As a child, he was enthralled by the sight of the powerful, fast cars competing in the Acropolis rally speeding by him like colorful arrows, stirring up the dust in the small provincial town he lived in. Afterwards he would go home and take out his metal toy cars and design, on the margins of his copybooks, new, futuristic cars and dream of one day making his own cars.
Andreas Zapatinas (photo), the talented automobile designer whose name has for years figured in the international automobile industry, having worked as chief designer with Subaru, Alfa Romeo, BMW and Fiat, told ANA-MPA in an interview that he has been designing cars as far back as he can remember, from his childhood years.
“Federico Fellini, too, appears to have been influenced by a similar scene in his childhood, because he uses it in his (1937 semi-biographical coming-of-age) film ‘Amarcord’ (‘I Remember’), with a group of young boys dreaming of being racing drivers in car rallies,” Zapatinas told ANA-MPA in Thessaloniki, where he attended an event on “Competitiveness through Design” hosted by the Federation of Northern Greece Industries and the Auto Business Review.
“The automobile interested me as a means of autonomy but also as an object, impressively large in space, that gives you the sense that you can travel everywhere,” says Zapatinas, depicting the car as the horse of the modern era, as it is also a “living and breathing” means of transportation that also heats up and grows cold.
“When I begin a design, the hand draws the first line, which is not necessarily straight, and gradually, with the collaboration of the mind and the senses, I progress, having a challenge before me to create something new. Sometimes you have to break with the facts and redesign objects that have remained the same for years, simply because it just happens,” he says, citing as an example his collaboration with Kleemann, where he designed an avant-garde curvilinear elevator cabin, giving users a different feeling.
Zapatinas observed there has been a decline in the automotive industry, chiefly in the western world, over the past decade, but opined that this is only a transitional stage for the next five years and predicted that the Chinese automobile industry will play an important role in the future.
“The car has started to be seen now as the ‘bad boy’, due to cost and environmental pollution, and the people in the Western countries are seeing it with a ‘different eye’,” he explains, noting that the changes in society are already reflected in the industries, which are gradually changing the same product to serve the needs of the future.
“So long as the basic use and relationship of the product are changing, so, too, will the product itself change,” he predicts.
Andreas Zapatinas, a world-renowned automobile and industrial designer, was born in Athens in 1957, and studied at the Art Center College of Design in Pasadena California, from where he graduated in 1986.
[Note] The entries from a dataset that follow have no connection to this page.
(** * Motel assistant back end: the tool functions of [backend/agent.py]

    A shallow embedding of the tool functions the chat agent calls
    ([check_room_availability], [book_room], [raise_guest_request],
    [close_guest_request], [get_occupancy_rate]) together with the helpers
    [missing_param_response] and [parse_date], followed by the properties
    of the written specification that concern them.  The listing and
    reporting tools ([view_guest_requests], [get_room_details],
    [get_all_guests], [get_revenue_by_date], [get_top_booking_source],
    [list_room_types], [list_booking_sources]), the connection helpers and
    [ask_agent] follow, with properties read off the code.

    Modelling choices, all taken from the Python source:
    - an optional keyword argument ([guest_name: str = None]) is an
      [option]; Python truthiness ([if not guest_name]) is spelled out;
    - [datetime] values are records of the seven calendar and clock
      fields, compared field by field as CPython does;
    - the PostgreSQL tables are lists of rows in storage order, a query
      without [ORDER BY] scans them in that order;
    - the session memory is a finite map keyed by thread id;
    - of the [memory] object, a [MemorySaver], [get] reads the checkpoint
      of a thread; the class has no [save], so the call of [book_room] to
      it raises [AttributeError];
    - every reply is a string in the source; here it is a constructor
      carrying the values the f-string interpolates;
    - the database is taken to answer every statement: of the [except]
      branches only the [ZeroDivisionError] of the occupancy division and
      the [AttributeError] of [memory.save] are modelled;
    - date strings are those that name no weekday and no time zone, for
      which [dateutil] yields a datetime without [tzinfo]. *)

From Stdlib Require Import ZArith QArith List Ascii String Bool Lia Sorted
  Permutation.
From stdpp Require Import base option gmap strings.

Local Open Scope string_scope.
Local Open Scope Z_scope.

(* ===================================================================== *)
(** ** Python [datetime] *)
(* ===================================================================== *)

Module Py.

(** [datetime.datetime] without time zone. *)
Record datetime : Type := mk_datetime {
  year : Z; month : Z; day : Z;
  hour : Z; minute : Z; second : Z; microsecond : Z
}.

(** [datetime.date]; also the value of a PostgreSQL [DATE] column and
    of a ["%Y-%m-%d"] string handed to one. *)
Record date : Type := mk_date { d_year : Z; d_month : Z; d_day : Z }.

Definition is_leap (y : Z) : bool :=
  (y mod 4 =? 0) && (negb (y mod 100 =? 0) || (y mod 400 =? 0)).

Definition days_in_month (y m : Z) : Z :=
  if m =? 2 then (if is_leap y then 29 else 28)
  else if (m =? 4) || (m =? 6) || (m =? 9) || (m =? 11) then 30
  else 31.

(** [_days_before_year]: days before January 1st of year [y]. *)
Definition days_before_year (y : Z) : Z :=
  let p := y - 1 in p * 365 + p / 4 - p / 100 + p / 400.

(** [_days_before_month]: days in year [y] before the first of month [m]. *)
Definition days_before_month (y m : Z) : Z :=
  fold_right Z.add 0
    (map (days_in_month y) (map Z.of_nat (seq 1 (Z.to_nat (m - 1))))).

(** [_ymd2ord], the proleptic Gregorian ordinal of a day. *)
Definition ymd2ord (y m d : Z) : Z :=
  days_before_year y + days_before_month y m + d.

Definition toordinal (d : date) : Z := ymd2ord (d_year d) (d_month d) (d_day d).
(** * Poco CAN protocol: wire codec and session dispatch

    A shallow embedding of [poco_can/poco_can_protocol.py] and of the
    dispatch and facade layer of [poco_can/poco_can_interface.py].

    Python integers are unbounded, so they are modelled by [Z]; the
    operators [&], [|], [<<] and [>>] on Python integers agree with
    [Z.land], [Z.lor], [Z.shiftl] and [Z.shiftr] (two's complement on an
    unbounded word, flooring right shift).  A [bytes] or [bytearray]
    value is a list of integers, each in 0..255.  A Python call either
    returns a value or raises; raising is explicit in the [result]
    type. *)

From Stdlib Require Import ZArith Lia List Bool.
From stdpp Require Import base option list gmap.
From coqutil Require Import Z.bitblast.

Local Open Scope Z_scope.

(** ** Exceptions and results *)

Inductive exn : Type :=
| StructError    (* struct.error: value does not fit the format code *)
| ValueError
| TypeError
| IndexError
| RuntimeError
| CanError.      (* can.CanError raised by the transport *)

Inductive result (A : Type) : Type :=
| Ok (a : A)
| Raise (e : exn).

Arguments Ok {A} a.
Arguments Raise {A} e.

#[global] Instance result_ret : MRet result := fun A a => Ok a.
#[global] Instance result_bind : MBind result := fun A B f m =>
  match m with
  | Ok a => f a
  | Raise e => Raise e
  end.

Definition is_ok {A} (r : result A) : bool :=
  match r with Ok _ => true | Raise _ => false end.

(** ** struct.pack *)

Abbreviation bytes := (list Z) (only parsing).

Definition in_range (lo hi v : Z) : bool := (lo <=? v) && (v <=? hi).

(** Format code [B]: one unsigned byte; values outside 0..255 raise. *)
Definition pack_B (v : Z) : result bytes :=
  if in_range 0 255 v then Ok [v] else Raise StructError.

(** Format code [<H]: unsigned 16-bit, little endian. *)
Definition pack_H (v : Z) : result bytes :=
  if in_range 0 65535 v
  then Ok [Z.land v 255; Z.land (Z.shiftr v 8) 255]
  else Raise StructError.

(** Format code [<I]: unsigned 32-bit, little endian. *)
Definition pack_I (v : Z) : result bytes :=
  if in_range 0 4294967295 v
  then Ok [Z.land v 255; Z.land (Z.shiftr v 8) 255;
           Z.land (Z.shiftr v 16) 255; Z.land (Z.shiftr v 24) 255]
  else Raise StructError.

(** A run of [B] codes, as in [struct.pack('BBBBB', ...)]. *)
Fixpoint pack_Bs (vs : list Z) : result bytes :=
  match vs with
  | [] => Ok []
  | v :: rest =>
      b ← pack_B v;
      bs ← pack_Bs rest;
      Ok (b ++ bs)
  end.

(** [struct.unpack('<H', data[0:2])[0]] on a slice of two bytes. *)
Definition unpack_H (data : bytes) : Z :=
  Z.lor (nth 0%nat data 0) (Z.shiftl (nth 1%nat data 0) 8).

(** ** Constants *)

Definition NMEA2K_MANUFACTURER_LUMITEC : Z := 1512.
Definition NMEA2K_INDUSTRY_MARINE : Z := 4.
Definition PGN_PROPRIETARY_SINGLE_FRAME : Z := 61184.
Definition PGN_BINARY_SWITCH_STATUS : Z := 127501.
Definition PGN_BINARY_SWITCH_CONTROL : Z := 127502.

Inductive VSwAction : Type :=
| NO_ACTION | OFF | ON | DIM_DOWN | DIM_UP | T2BD | POCOFX_START
| POCOFX_PAUSE | T2HSB | T2HS | T2B | T2RGB | COLOR_WHITE | COLOR_RED
| COLOR_GREEN | COLOR_BLUE | PLAY_PAUSE | TOGGLE | ON_SCENE_1.

Definition VSwAction_value (a : VSwAction) : Z :=
  match a with
  | NO_ACTION => 0 | OFF => 1 | ON => 2 | DIM_DOWN => 3 | DIM_UP => 4
  | T2BD => 5 | POCOFX_START => 6 | POCOFX_PAUSE => 7 | T2HSB => 8
  | T2HS => 9 | T2B => 10 | T2RGB => 11 | COLOR_WHITE => 20
  | COLOR_RED => 21 | COLOR_GREEN => 22 | COLOR_BLUE => 23
  | PLAY_PAUSE => 31 | TOGGLE => 32 | ON_SCENE_1 => 33
  end.

Inductive ColorType : Type :=
| CT_NONE | CT_HUE_SAT | CT_CCT | CT_FX_ID | CT_COMPLEX | CT_MUTEX
| CT_CUSTOM_PLI | CT_RGB.

Definition ColorType_value (c : ColorType) : Z :=
  match c with
  | CT_NONE => 0 | CT_HUE_SAT => 1 | CT_CCT => 2 | CT_FX_ID => 3
  | CT_COMPLEX => 4 | CT_MUTEX => 5 | CT_CUSTOM_PLI => 6 | CT_RGB => 7
  end.

Inductive ProprietaryID : Type :=
| VSW_SIMPLE_ACTIONS | VSW_STATE | VSW_CUSTOM_HSB | VSW_POCOFX_ID
| VSW_CUSTOM_RGB | VSW_DELTABRIGHT
| OUTPUTCH_STATUS | OUTPUTCH_BIN_ONOFF | OUTPUTCH_PWM_DUTY
| OUTPUTCH_PWM_CONFIG | OUTPUTCH_PLI_RAW | OUTPUTCH_PLI_CONFIG
| OUTPUTCH_PLI_POWER | OUTPUTCH_STATUS_REQUEST
| OUTPUTCH_PLI_T2HSB | OUTPUTCH_PLI_T2RGB | OUTPUTCH_PLI_T2HS
| OUTPUTCH_PLI_T2B | OUTPUTCH_PLI_T2BD | OUTPUTCH_PLI_T2P
| ENUMERATE_REQUEST | ENUMERATE_RESPONSE.

Definition pid_value (p : ProprietaryID) : Z :=
  match p with
  | VSW_SIMPLE_ACTIONS => 1 | VSW_STATE => 2 | VSW_CUSTOM_HSB => 3
  | VSW_POCOFX_ID => 4 | VSW_CUSTOM_RGB => 5 | VSW_DELTABRIGHT => 6
  | OUTPUTCH_STATUS => 32 | OUTPUTCH_BIN_ONOFF => 33
  | OUTPUTCH_PWM_DUTY => 34 | OUTPUTCH_PWM_CONFIG => 35
  | OUTPUTCH_PLI_RAW => 36 | OUTPUTCH_PLI_CONFIG => 37
  | OUTPUTCH_PLI_POWER => 38 | OUTPUTCH_STATUS_REQUEST => 39
  | OUTPUTCH_PLI_T2HSB => 40 | OUTPUTCH_PLI_T2RGB => 41
  | OUTPUTCH_PLI_T2HS => 42 | OUTPUTCH_PLI_T2B => 43
  | OUTPUTCH_PLI_T2BD => 44 | OUTPUTCH_PLI_T2P => 45
  | ENUMERATE_REQUEST => 128 | ENUMERATE_RESPONSE => 129
  end.

Inductive HSBAction : Type := HSB_T2HSB | HSB_T2HS | HSB_T2B.

Definition HSBAction_value (a : HSBAction) : Z :=
  match a with HSB_T2HSB => 8 | HSB_T2HS => 9 | HSB_T2B => 10 end.

(** ** Encoders *)

Definition encode_proprietary_header
    (manufacturer_code industry_code proprietary_id : Z) : result bytes :=
  let proprietary_info :=
    Z.lor (Z.lor (Z.land manufacturer_code 0x7FF) (Z.shiftl 3 11))
          (Z.shiftl (Z.land industry_code 0x07) 13) in
  h ← pack_H proprietary_info;
  p ← pack_B proprietary_id;
  Ok (h ++ p).

Definition lumitec_header (prop_id : ProprietaryID) : result bytes :=
  encode_proprietary_header NMEA2K_MANUFACTURER_LUMITEC
                            NMEA2K_INDUSTRY_MARINE (pid_value prop_id).

Definition _pack_vsw_common (prop_id : ProprietaryID)
    (act_id sw_id byte5 byte6 byte7 : Z) : result bytes :=
  header ← lumitec_header prop_id;
  body ← pack_Bs [act_id; sw_id; byte5; byte6; byte7];
  Ok (header ++ body).

Definition encode_vsw_simple_action (switch_id action_id : Z) : result bytes :=
  _pack_vsw_common VSW_SIMPLE_ACTIONS action_id switch_id 0xFF 0xFF 0xFF.

Definition encode_vsw_hsb (switch_id action hue saturation brightness : Z)
    : result bytes :=
  _pack_vsw_common VSW_CUSTOM_HSB action (Z.land switch_id 0xFF)
    (Z.land hue 0xFF) (Z.land saturation 0xFF) (Z.land brightness 0xFF).

Definition encode_vsw_custom_rgb (switch_id red green blue : Z) : result bytes :=
  _pack_vsw_common VSW_CUSTOM_RGB (VSwAction_value T2RGB)
    (Z.land switch_id 0xFF) (Z.land red 0xFF) (Z.land green 0xFF)
    (Z.land blue 0xFF).

Definition encode_vsw_delta_brightness (switch_id delta : Z) : result bytes :=
  let delta := Z.max (-128) (Z.min 127 delta) in
  _pack_vsw_common VSW_DELTABRIGHT (VSwAction_value T2BD)
    (Z.land switch_id 0xFF) delta 0xFF 0xFF.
He worked as a designer at the Fiat Centro Stile from 1988 until 1994, where he met BMW chief designer Chris Bangle and followed him to BMW. At Fiat, Zapatinas was chief exterior designer of the Fiat Barchetta and contributed to the design of the Fiat Coupe, and also contributed to the design of the Fiat Bravo.
Four years later, in 1998, he became chief designer at the Alfa Romeo Centro Stile, contributing to the design of the Alfa Romeo 145, 156 sports wagon, 159 and Brera, while he also has been credited for the unique for its time rear end design of the Alfa Romeo 147.
In 2002, Zapatinas moved to Subaru in Japan as Head of Advanced Design.
His pioneering work has put its mark on the BMW 1 series, particularly in the coupe and cabrio models, and the 5 and 3 series, as well as the newly-circulated X5 and X6 series.
Zapatinas has also contributed to the design of a variety of showcase models such as the Subaru B9 sc, R1e and B5tph.
He also contributed to the external, internal and general design of automobiles depending on the needs in each case, and was a major contributor to the design of the Alfa Romeo GTA, its accessories and promotional material, as well as in designing the Subaru stands at major automobile salons (Geneva, Frankfurt, Tokyo).
Zapatinas has further taught at design at Schools in Italy and Switzerland and, since September 2006, shortly after his departure from Subaru, he has been designing and acting as consultant for automotive industries and other branches of industry.